**EXERCISE PROMPT:**
Repeat the entries beneath in their entirety, precisely as given.

(Stored items)
(** A start up to the resampler, with a device that opens. *)
Definition opened_in (i : nat) (x : plain_in R) (h : Z) (w : W) (s : state) : state :=
  set_plain_ins (<[i := pi_with (Some h) x]> s.(plain_ins)) (set_plain_world w (set_plain_active_input (Some i) s)).

Lemma start_ready_wp (i : nat) (x : plain_in R) (s : state) (h : Z) (w : W) (Q : Z -> state -> Prop) :
  let card := sd_platform_get_card_id p.(dev_manager) AUDIO_NAME_CAPTURE in
  s.(plain_ins) !! i = Some x -> 0 <= card ->
  pcm_open card PORT_CODEC PCM_IN x.(pi_config) s.(plain_world) = (Some h, w) ->
  pcm_is_ready h w = true -> h ∈ opened w ->
  wp (plain_resampler create_resampler rs_reset i)
    (fun r s' => Q r (if r =? 0 then set_plain_active_input (Some i) s' else s')) (opened_in i x h w s) ->
  wp (normal_start_input_stream p create_resampler rs_reset i) Q s.
Proof.
  cbv zeta. intros L Cd Eo Rd I HQ. unfold normal_start_input_stream. wp_step. apply (get_in_wp i _ _ _ L).
  do 2 wp_step. rewrite (proj2 (Z.ltb_ge _ _) Cd). wp_step.
  unfold run_spec at 1, on_plain_world. cbn [plain_world set_plain_active_input]. rewrite Eo. do 3 wp_step.
  apply live_wp; [done|]. do 2 wp_step. cbn [plain_world set_plain_ins set_plain_world set_plain_active_input].
  rewrite Rd, src. wp_step. eapply run_mono; [exact HQ|]. intros r s'. cbv beta.
  destruct (r =? 0) eqn:E; intros Hr; [|by wp_step]. zbool. subst r. by repeat wp_step.
Qed.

**ANSWER TO THE PROBLEM:**
(** A start up to the resampler, with a device that opens. *)
Definition opened_in (i : nat) (x : plain_in R) (h : Z) (w : W) (s : state) : state :=
  set_plain_ins (<[i := pi_with (Some h) x]> s.(plain_ins)) (set_plain_world w (set_plain_active_input (Some i) s)).

Lemma start_ready_wp (i : nat) (x : plain_in R) (s : state) (h : Z) (w : W) (Q : Z -> state -> Prop) :
  let card := sd_platform_get_card_id p.(dev_manager) AUDIO_NAME_CAPTURE in
  s.(plain_ins) !! i = Some x -> 0 <= card ->
  pcm_open card PORT_CODEC PCM_IN x.(pi_config) s.(plain_world) = (Some h, w) ->
  pcm_is_ready h w = true -> h ∈ opened w ->
  wp (plain_resampler create_resampler rs_reset i)
    (fun r s' => Q r (if r =? 0 then set_plain_active_input (Some i) s' else s')) (opened_in i x h w s) ->
  wp (normal_start_input_stream p create_resampler rs_reset i) Q s.
Proof.
  cbv zeta. intros L Cd Eo Rd I HQ. unfold normal_start_input_stream. wp_step. apply (get_in_wp i _ _ _ L).
  do 2 wp_step. rewrite (proj2 (Z.ltb_ge _ _) Cd). wp_step.
  unfold run_spec at 1, on_plain_world. cbn [plain_world set_plain_active_input]. rewrite Eo. do 3 wp_step.
  apply live_wp; [done|]. do 2 wp_step. cbn [plain_world set_plain_ins set_plain_world set_plain_active_input].
  rewrite Rd, src. wp_step. eapply run_mono; [exact HQ|]. intros r s'. cbv beta.
  destruct (r =? 0) eqn:E; intros Hr; [|by wp_step]. zbool. subst r. by repeat wp_step.
Qed.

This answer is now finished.